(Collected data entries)
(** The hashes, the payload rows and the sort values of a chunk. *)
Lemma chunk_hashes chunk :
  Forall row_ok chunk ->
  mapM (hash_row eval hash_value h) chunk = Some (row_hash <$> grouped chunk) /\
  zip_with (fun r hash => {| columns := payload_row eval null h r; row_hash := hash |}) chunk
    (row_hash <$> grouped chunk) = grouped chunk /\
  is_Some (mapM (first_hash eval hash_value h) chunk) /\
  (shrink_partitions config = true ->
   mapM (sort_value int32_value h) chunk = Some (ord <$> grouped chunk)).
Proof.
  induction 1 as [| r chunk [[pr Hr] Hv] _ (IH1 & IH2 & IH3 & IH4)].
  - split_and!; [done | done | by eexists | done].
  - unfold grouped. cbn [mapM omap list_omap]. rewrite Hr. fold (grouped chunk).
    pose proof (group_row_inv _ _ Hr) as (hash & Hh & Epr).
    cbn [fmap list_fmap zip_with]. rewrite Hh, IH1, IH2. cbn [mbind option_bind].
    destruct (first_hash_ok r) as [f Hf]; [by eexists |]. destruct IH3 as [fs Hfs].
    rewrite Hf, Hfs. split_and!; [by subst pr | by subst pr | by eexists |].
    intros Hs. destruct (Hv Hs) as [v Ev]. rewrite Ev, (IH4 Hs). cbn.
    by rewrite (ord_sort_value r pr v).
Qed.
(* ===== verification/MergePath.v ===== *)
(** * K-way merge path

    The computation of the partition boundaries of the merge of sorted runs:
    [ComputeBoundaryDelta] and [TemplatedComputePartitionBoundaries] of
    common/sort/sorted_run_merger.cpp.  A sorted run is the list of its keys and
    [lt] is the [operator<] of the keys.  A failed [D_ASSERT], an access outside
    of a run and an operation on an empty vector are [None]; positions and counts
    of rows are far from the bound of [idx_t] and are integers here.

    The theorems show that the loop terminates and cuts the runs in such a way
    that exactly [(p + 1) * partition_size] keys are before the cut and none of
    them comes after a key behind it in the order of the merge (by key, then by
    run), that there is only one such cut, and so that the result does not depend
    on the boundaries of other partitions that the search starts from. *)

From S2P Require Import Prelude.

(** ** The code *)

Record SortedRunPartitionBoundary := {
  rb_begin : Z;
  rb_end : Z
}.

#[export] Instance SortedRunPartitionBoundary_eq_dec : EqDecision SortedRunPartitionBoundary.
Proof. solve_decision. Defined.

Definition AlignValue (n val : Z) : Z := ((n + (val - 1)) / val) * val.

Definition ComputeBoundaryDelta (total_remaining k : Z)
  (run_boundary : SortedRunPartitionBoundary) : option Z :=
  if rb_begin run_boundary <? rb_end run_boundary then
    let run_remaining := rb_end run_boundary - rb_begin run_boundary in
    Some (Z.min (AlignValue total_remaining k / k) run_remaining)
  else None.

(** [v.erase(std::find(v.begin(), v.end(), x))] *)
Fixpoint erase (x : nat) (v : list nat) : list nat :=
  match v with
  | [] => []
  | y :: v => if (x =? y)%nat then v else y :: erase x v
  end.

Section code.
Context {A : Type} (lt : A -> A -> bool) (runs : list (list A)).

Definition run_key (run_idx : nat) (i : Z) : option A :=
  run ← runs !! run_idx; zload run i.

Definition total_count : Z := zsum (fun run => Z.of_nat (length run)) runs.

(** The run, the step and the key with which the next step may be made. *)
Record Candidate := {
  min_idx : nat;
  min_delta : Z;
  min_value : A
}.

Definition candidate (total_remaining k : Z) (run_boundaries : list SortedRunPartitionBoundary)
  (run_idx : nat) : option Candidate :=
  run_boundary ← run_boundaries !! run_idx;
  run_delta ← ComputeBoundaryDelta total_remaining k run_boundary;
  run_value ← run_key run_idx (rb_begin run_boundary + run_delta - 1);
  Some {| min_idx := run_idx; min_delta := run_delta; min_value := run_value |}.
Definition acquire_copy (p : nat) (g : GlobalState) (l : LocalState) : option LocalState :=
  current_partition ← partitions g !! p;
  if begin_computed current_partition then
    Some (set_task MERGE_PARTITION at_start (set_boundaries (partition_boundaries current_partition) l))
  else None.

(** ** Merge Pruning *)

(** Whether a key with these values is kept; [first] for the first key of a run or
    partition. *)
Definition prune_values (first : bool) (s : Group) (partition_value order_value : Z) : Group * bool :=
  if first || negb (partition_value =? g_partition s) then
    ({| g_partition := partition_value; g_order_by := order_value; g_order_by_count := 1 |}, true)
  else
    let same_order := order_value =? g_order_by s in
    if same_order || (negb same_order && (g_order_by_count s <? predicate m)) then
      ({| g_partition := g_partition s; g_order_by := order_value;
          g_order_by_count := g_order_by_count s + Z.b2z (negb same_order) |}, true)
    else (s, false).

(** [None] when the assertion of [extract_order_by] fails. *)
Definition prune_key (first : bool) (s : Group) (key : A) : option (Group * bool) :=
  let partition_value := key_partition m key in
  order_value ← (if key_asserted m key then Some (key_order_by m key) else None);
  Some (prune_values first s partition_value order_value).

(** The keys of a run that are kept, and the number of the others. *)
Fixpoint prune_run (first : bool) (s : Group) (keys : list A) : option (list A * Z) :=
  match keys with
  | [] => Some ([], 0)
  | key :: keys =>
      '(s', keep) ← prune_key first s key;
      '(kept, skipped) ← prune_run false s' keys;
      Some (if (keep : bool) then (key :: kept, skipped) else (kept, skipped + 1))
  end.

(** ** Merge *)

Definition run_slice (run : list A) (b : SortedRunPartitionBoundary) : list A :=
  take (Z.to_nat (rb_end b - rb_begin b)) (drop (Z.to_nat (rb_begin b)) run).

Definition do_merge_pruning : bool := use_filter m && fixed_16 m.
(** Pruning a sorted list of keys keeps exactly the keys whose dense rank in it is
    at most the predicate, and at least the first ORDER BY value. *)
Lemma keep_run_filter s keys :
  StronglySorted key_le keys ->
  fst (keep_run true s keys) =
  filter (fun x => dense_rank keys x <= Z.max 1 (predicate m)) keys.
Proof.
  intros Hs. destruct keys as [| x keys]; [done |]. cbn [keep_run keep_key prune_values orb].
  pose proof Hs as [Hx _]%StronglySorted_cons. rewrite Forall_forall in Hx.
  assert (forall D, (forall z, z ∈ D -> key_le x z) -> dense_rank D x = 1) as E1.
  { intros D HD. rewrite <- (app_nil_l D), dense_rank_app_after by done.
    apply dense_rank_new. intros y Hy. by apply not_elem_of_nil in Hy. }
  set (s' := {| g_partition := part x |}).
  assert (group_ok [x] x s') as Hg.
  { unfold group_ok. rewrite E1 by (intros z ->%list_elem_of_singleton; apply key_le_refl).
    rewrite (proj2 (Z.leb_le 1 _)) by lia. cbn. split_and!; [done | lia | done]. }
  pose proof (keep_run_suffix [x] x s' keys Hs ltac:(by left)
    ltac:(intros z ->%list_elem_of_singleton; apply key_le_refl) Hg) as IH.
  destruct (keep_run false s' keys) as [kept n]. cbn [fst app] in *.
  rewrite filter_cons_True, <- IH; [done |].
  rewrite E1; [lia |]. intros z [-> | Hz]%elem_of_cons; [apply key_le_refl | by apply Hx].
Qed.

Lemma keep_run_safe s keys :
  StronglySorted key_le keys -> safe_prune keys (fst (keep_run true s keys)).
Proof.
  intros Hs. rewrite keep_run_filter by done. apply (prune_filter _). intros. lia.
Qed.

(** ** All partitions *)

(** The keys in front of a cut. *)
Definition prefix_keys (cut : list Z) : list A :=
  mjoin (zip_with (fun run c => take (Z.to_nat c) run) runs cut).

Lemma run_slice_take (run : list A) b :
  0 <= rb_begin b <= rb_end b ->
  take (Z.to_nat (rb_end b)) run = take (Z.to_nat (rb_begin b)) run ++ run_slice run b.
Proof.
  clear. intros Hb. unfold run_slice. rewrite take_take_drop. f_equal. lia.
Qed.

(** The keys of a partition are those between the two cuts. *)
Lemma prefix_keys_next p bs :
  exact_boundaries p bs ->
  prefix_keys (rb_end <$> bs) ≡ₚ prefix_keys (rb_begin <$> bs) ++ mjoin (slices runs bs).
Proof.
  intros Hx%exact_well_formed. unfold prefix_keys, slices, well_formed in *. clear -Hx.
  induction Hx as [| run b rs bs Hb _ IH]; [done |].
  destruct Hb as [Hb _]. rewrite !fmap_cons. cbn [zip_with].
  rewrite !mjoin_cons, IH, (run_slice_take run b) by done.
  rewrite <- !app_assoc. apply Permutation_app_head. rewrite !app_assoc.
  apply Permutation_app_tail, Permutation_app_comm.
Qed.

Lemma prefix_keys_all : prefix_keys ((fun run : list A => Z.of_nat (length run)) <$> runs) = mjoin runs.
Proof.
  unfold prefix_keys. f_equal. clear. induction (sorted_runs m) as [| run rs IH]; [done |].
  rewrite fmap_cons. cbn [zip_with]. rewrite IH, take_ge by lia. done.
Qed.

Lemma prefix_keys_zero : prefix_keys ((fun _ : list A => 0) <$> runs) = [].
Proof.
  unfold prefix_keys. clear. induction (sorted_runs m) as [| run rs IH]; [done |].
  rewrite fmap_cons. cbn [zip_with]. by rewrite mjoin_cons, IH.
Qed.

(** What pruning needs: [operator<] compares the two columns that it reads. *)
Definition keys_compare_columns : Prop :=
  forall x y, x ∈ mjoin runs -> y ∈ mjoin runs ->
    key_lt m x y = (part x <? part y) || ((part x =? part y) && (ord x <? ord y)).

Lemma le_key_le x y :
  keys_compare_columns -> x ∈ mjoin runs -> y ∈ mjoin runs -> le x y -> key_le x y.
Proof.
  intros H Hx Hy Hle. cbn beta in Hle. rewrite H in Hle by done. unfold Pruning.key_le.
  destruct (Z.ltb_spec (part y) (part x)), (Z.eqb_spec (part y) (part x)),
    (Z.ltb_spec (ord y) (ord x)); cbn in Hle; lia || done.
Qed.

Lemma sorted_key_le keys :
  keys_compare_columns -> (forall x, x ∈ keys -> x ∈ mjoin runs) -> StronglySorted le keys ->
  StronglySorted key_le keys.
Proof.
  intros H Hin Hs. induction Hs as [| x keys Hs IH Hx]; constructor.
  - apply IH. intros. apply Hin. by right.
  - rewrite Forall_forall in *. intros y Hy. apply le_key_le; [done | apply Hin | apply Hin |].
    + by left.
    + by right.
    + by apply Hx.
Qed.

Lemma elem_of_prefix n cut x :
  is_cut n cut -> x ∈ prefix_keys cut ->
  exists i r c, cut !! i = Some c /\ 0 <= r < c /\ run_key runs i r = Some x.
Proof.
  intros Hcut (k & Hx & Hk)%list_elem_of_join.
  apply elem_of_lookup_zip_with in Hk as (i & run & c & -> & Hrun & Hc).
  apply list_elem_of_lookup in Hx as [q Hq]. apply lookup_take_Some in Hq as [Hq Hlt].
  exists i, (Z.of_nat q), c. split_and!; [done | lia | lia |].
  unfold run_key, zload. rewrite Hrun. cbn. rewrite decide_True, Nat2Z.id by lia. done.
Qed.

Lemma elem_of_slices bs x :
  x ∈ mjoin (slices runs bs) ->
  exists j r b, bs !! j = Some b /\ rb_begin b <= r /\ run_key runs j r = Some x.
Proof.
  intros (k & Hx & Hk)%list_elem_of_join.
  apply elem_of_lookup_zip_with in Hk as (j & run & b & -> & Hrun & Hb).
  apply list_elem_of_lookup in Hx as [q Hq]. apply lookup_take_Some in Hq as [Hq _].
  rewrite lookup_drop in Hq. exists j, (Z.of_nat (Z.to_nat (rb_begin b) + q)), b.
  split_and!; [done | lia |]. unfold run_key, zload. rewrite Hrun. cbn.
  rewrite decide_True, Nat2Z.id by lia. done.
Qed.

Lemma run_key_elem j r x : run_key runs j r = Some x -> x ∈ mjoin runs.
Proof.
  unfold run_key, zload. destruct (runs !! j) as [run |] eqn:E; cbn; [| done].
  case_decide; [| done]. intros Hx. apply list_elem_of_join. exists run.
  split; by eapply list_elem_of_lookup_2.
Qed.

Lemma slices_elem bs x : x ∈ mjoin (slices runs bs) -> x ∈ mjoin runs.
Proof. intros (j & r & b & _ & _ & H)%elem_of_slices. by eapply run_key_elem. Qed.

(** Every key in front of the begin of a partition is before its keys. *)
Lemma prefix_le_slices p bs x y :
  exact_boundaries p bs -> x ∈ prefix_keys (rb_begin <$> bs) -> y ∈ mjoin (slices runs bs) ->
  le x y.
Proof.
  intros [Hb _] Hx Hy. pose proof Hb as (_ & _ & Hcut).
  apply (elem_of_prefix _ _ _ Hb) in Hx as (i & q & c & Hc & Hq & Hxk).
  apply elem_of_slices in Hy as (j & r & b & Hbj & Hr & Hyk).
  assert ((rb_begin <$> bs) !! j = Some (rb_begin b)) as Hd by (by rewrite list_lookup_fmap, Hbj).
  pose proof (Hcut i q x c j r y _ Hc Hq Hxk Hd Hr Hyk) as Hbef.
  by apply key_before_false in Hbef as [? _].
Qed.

TASK INSTRUCTIONS >> Starting at the line above that holds "(** * K-way merge path" and ending at the line that holds "min_delta : Z;", transcribe each line exactly and include no other lines.

RESPONSE TO THIS TASK >>
(** * K-way merge path

    The computation of the partition boundaries of the merge of sorted runs:
    [ComputeBoundaryDelta] and [TemplatedComputePartitionBoundaries] of
    common/sort/sorted_run_merger.cpp.  A sorted run is the list of its keys and
    [lt] is the [operator<] of the keys.  A failed [D_ASSERT], an access outside
    of a run and an operation on an empty vector are [None]; positions and counts
    of rows are far from the bound of [idx_t] and are integers here.

    The theorems show that the loop terminates and cuts the runs in such a way
    that exactly [(p + 1) * partition_size] keys are before the cut and none of
    them comes after a key behind it in the order of the merge (by key, then by
    run), that there is only one such cut, and so that the result does not depend
    on the boundaries of other partitions that the search starts from. *)

From S2P Require Import Prelude.

(** ** The code *)

Record SortedRunPartitionBoundary := {
  rb_begin : Z;
  rb_end : Z
}.

#[export] Instance SortedRunPartitionBoundary_eq_dec : EqDecision SortedRunPartitionBoundary.
Proof. solve_decision. Defined.

Definition AlignValue (n val : Z) : Z := ((n + (val - 1)) / val) * val.

Definition ComputeBoundaryDelta (total_remaining k : Z)
  (run_boundary : SortedRunPartitionBoundary) : option Z :=
  if rb_begin run_boundary <? rb_end run_boundary then
    let run_remaining := rb_end run_boundary - rb_begin run_boundary in
    Some (Z.min (AlignValue total_remaining k / k) run_remaining)
  else None.

(** [v.erase(std::find(v.begin(), v.end(), x))] *)
Fixpoint erase (x : nat) (v : list nat) : list nat :=
  match v with
  | [] => []
  | y :: v => if (x =? y)%nat then v else y :: erase x v
  end.

Section code.
Context {A : Type} (lt : A -> A -> bool) (runs : list (list A)).

Definition run_key (run_idx : nat) (i : Z) : option A :=
  run ← runs !! run_idx; zload run i.

Definition total_count : Z := zsum (fun run => Z.of_nat (length run)) runs.

(** The run, the step and the key with which the next step may be made. *)
Record Candidate := {
  min_idx : nat;
  min_delta : Z;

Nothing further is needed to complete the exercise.